▶ _Data extracted from a collection_
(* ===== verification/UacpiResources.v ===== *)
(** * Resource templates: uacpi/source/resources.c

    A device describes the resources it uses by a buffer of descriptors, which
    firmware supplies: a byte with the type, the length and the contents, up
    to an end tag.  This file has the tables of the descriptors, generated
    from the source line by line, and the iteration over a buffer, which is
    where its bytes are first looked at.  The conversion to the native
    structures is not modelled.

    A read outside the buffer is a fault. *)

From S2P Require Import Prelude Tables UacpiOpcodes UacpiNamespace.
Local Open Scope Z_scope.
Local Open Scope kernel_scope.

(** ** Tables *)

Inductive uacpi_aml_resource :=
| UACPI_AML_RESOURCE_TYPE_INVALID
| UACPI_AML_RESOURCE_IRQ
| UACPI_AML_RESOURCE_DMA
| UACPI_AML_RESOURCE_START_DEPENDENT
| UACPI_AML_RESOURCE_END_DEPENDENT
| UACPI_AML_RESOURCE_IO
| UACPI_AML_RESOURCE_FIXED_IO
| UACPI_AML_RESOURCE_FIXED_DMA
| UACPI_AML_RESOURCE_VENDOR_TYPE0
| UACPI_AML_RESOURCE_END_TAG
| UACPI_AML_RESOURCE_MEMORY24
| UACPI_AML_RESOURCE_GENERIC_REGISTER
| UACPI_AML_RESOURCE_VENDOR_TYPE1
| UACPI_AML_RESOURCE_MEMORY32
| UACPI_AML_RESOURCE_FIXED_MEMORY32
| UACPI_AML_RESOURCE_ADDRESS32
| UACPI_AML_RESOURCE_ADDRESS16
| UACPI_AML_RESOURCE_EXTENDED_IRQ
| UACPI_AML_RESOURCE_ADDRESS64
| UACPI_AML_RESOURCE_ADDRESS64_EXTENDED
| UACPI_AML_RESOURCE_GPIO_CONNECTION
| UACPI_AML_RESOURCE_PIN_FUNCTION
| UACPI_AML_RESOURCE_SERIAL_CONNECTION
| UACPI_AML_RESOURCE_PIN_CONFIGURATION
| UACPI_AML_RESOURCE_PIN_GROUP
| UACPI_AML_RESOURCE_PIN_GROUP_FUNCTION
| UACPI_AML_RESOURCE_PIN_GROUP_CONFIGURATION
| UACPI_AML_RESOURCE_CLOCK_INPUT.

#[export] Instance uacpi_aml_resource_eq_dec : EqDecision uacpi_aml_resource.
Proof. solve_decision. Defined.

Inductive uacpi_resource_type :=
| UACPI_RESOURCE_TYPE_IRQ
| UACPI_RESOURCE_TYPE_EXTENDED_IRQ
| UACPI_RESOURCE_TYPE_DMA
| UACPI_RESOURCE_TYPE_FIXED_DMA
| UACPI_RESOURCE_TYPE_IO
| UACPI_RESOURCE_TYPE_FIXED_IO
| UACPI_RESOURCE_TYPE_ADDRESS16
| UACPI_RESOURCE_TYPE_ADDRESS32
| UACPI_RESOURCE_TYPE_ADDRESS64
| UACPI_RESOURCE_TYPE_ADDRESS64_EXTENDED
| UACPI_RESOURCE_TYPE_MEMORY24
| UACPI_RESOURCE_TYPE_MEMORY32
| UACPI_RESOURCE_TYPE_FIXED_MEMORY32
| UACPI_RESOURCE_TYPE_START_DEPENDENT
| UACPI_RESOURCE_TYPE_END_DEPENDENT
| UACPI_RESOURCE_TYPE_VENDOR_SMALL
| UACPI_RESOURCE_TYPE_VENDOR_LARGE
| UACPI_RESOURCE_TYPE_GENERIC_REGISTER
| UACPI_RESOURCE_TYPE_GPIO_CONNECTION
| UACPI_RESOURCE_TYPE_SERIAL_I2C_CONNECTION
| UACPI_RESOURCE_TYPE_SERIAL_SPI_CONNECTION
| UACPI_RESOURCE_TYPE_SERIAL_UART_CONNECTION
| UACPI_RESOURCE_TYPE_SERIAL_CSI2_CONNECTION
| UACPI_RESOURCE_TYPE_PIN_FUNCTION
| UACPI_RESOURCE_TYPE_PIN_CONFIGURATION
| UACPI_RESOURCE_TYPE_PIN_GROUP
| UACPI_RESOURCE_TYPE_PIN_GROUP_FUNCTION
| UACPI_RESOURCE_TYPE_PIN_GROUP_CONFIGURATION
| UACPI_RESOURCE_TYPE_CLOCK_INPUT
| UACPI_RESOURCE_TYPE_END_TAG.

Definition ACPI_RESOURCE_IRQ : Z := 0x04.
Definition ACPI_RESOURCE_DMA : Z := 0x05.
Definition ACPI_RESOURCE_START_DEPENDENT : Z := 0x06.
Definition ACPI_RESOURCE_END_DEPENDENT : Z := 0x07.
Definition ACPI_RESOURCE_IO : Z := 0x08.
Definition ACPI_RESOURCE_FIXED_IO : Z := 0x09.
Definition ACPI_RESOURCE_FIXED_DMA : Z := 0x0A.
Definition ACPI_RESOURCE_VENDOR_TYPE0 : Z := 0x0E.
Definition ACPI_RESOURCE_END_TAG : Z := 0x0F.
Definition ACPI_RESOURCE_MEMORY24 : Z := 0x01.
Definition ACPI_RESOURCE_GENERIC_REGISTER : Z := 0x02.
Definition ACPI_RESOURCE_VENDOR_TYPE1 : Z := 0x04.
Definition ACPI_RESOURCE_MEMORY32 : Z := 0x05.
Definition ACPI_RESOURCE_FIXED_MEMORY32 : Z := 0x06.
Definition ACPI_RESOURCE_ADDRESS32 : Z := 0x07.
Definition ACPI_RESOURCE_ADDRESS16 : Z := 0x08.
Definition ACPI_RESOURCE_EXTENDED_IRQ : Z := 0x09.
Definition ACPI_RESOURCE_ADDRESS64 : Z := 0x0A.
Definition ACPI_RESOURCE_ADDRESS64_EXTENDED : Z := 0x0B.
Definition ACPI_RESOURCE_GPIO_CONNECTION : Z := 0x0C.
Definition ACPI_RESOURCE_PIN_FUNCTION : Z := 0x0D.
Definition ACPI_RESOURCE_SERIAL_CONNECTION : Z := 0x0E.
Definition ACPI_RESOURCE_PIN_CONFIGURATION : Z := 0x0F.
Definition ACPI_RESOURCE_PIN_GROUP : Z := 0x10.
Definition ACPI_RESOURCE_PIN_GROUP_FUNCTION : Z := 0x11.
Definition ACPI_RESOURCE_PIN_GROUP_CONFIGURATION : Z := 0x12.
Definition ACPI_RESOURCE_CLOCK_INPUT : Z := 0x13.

▶ _What the exercise asks_
An exact copy of every record is what the answer must contain.

▶ _Exercise result_
(* ===== verification/UacpiResources.v ===== *)
(** * Resource templates: uacpi/source/resources.c

    A device describes the resources it uses by a buffer of descriptors, which
    firmware supplies: a byte with the type, the length and the contents, up
    to an end tag.  This file has the tables of the descriptors, generated
    from the source line by line, and the iteration over a buffer, which is
    where its bytes are first looked at.  The conversion to the native
    structures is not modelled.

    A read outside the buffer is a fault. *)

From S2P Require Import Prelude Tables UacpiOpcodes UacpiNamespace.
Local Open Scope Z_scope.
Local Open Scope kernel_scope.

(** ** Tables *)

Inductive uacpi_aml_resource :=
| UACPI_AML_RESOURCE_TYPE_INVALID
| UACPI_AML_RESOURCE_IRQ
| UACPI_AML_RESOURCE_DMA
| UACPI_AML_RESOURCE_START_DEPENDENT
| UACPI_AML_RESOURCE_END_DEPENDENT
| UACPI_AML_RESOURCE_IO
| UACPI_AML_RESOURCE_FIXED_IO
| UACPI_AML_RESOURCE_FIXED_DMA
| UACPI_AML_RESOURCE_VENDOR_TYPE0
| UACPI_AML_RESOURCE_END_TAG
| UACPI_AML_RESOURCE_MEMORY24
| UACPI_AML_RESOURCE_GENERIC_REGISTER
| UACPI_AML_RESOURCE_VENDOR_TYPE1
| UACPI_AML_RESOURCE_MEMORY32
| UACPI_AML_RESOURCE_FIXED_MEMORY32
| UACPI_AML_RESOURCE_ADDRESS32
| UACPI_AML_RESOURCE_ADDRESS16
| UACPI_AML_RESOURCE_EXTENDED_IRQ
| UACPI_AML_RESOURCE_ADDRESS64
| UACPI_AML_RESOURCE_ADDRESS64_EXTENDED
| UACPI_AML_RESOURCE_GPIO_CONNECTION
| UACPI_AML_RESOURCE_PIN_FUNCTION
| UACPI_AML_RESOURCE_SERIAL_CONNECTION
| UACPI_AML_RESOURCE_PIN_CONFIGURATION
| UACPI_AML_RESOURCE_PIN_GROUP
| UACPI_AML_RESOURCE_PIN_GROUP_FUNCTION
| UACPI_AML_RESOURCE_PIN_GROUP_CONFIGURATION
| UACPI_AML_RESOURCE_CLOCK_INPUT.

#[export] Instance uacpi_aml_resource_eq_dec : EqDecision uacpi_aml_resource.
Proof. solve_decision. Defined.

Inductive uacpi_resource_type :=
| UACPI_RESOURCE_TYPE_IRQ
| UACPI_RESOURCE_TYPE_EXTENDED_IRQ
| UACPI_RESOURCE_TYPE_DMA
| UACPI_RESOURCE_TYPE_FIXED_DMA
| UACPI_RESOURCE_TYPE_IO
| UACPI_RESOURCE_TYPE_FIXED_IO
| UACPI_RESOURCE_TYPE_ADDRESS16
| UACPI_RESOURCE_TYPE_ADDRESS32
| UACPI_RESOURCE_TYPE_ADDRESS64
| UACPI_RESOURCE_TYPE_ADDRESS64_EXTENDED
| UACPI_RESOURCE_TYPE_MEMORY24
| UACPI_RESOURCE_TYPE_MEMORY32
| UACPI_RESOURCE_TYPE_FIXED_MEMORY32
| UACPI_RESOURCE_TYPE_START_DEPENDENT
| UACPI_RESOURCE_TYPE_END_DEPENDENT
| UACPI_RESOURCE_TYPE_VENDOR_SMALL
| UACPI_RESOURCE_TYPE_VENDOR_LARGE
| UACPI_RESOURCE_TYPE_GENERIC_REGISTER
| UACPI_RESOURCE_TYPE_GPIO_CONNECTION
| UACPI_RESOURCE_TYPE_SERIAL_I2C_CONNECTION
| UACPI_RESOURCE_TYPE_SERIAL_SPI_CONNECTION
| UACPI_RESOURCE_TYPE_SERIAL_UART_CONNECTION
| UACPI_RESOURCE_TYPE_SERIAL_CSI2_CONNECTION
| UACPI_RESOURCE_TYPE_PIN_FUNCTION
| UACPI_RESOURCE_TYPE_PIN_CONFIGURATION
| UACPI_RESOURCE_TYPE_PIN_GROUP
| UACPI_RESOURCE_TYPE_PIN_GROUP_FUNCTION
| UACPI_RESOURCE_TYPE_PIN_GROUP_CONFIGURATION
| UACPI_RESOURCE_TYPE_CLOCK_INPUT
| UACPI_RESOURCE_TYPE_END_TAG.

Definition ACPI_RESOURCE_IRQ : Z := 0x04.
Definition ACPI_RESOURCE_DMA : Z := 0x05.
Definition ACPI_RESOURCE_START_DEPENDENT : Z := 0x06.
Definition ACPI_RESOURCE_END_DEPENDENT : Z := 0x07.
Definition ACPI_RESOURCE_IO : Z := 0x08.
Definition ACPI_RESOURCE_FIXED_IO : Z := 0x09.
Definition ACPI_RESOURCE_FIXED_DMA : Z := 0x0A.
Definition ACPI_RESOURCE_VENDOR_TYPE0 : Z := 0x0E.
Definition ACPI_RESOURCE_END_TAG : Z := 0x0F.
Definition ACPI_RESOURCE_MEMORY24 : Z := 0x01.
Definition ACPI_RESOURCE_GENERIC_REGISTER : Z := 0x02.
Definition ACPI_RESOURCE_VENDOR_TYPE1 : Z := 0x04.
Definition ACPI_RESOURCE_MEMORY32 : Z := 0x05.
Definition ACPI_RESOURCE_FIXED_MEMORY32 : Z := 0x06.
Definition ACPI_RESOURCE_ADDRESS32 : Z := 0x07.
Definition ACPI_RESOURCE_ADDRESS16 : Z := 0x08.
Definition ACPI_RESOURCE_EXTENDED_IRQ : Z := 0x09.
Definition ACPI_RESOURCE_ADDRESS64 : Z := 0x0A.
Definition ACPI_RESOURCE_ADDRESS64_EXTENDED : Z := 0x0B.
Definition ACPI_RESOURCE_GPIO_CONNECTION : Z := 0x0C.
Definition ACPI_RESOURCE_PIN_FUNCTION : Z := 0x0D.
Definition ACPI_RESOURCE_SERIAL_CONNECTION : Z := 0x0E.
Definition ACPI_RESOURCE_PIN_CONFIGURATION : Z := 0x0F.
Definition ACPI_RESOURCE_PIN_GROUP : Z := 0x10.
Definition ACPI_RESOURCE_PIN_GROUP_FUNCTION : Z := 0x11.
Definition ACPI_RESOURCE_PIN_GROUP_CONFIGURATION : Z := 0x12.
Definition ACPI_RESOURCE_CLOCK_INPUT : Z := 0x13.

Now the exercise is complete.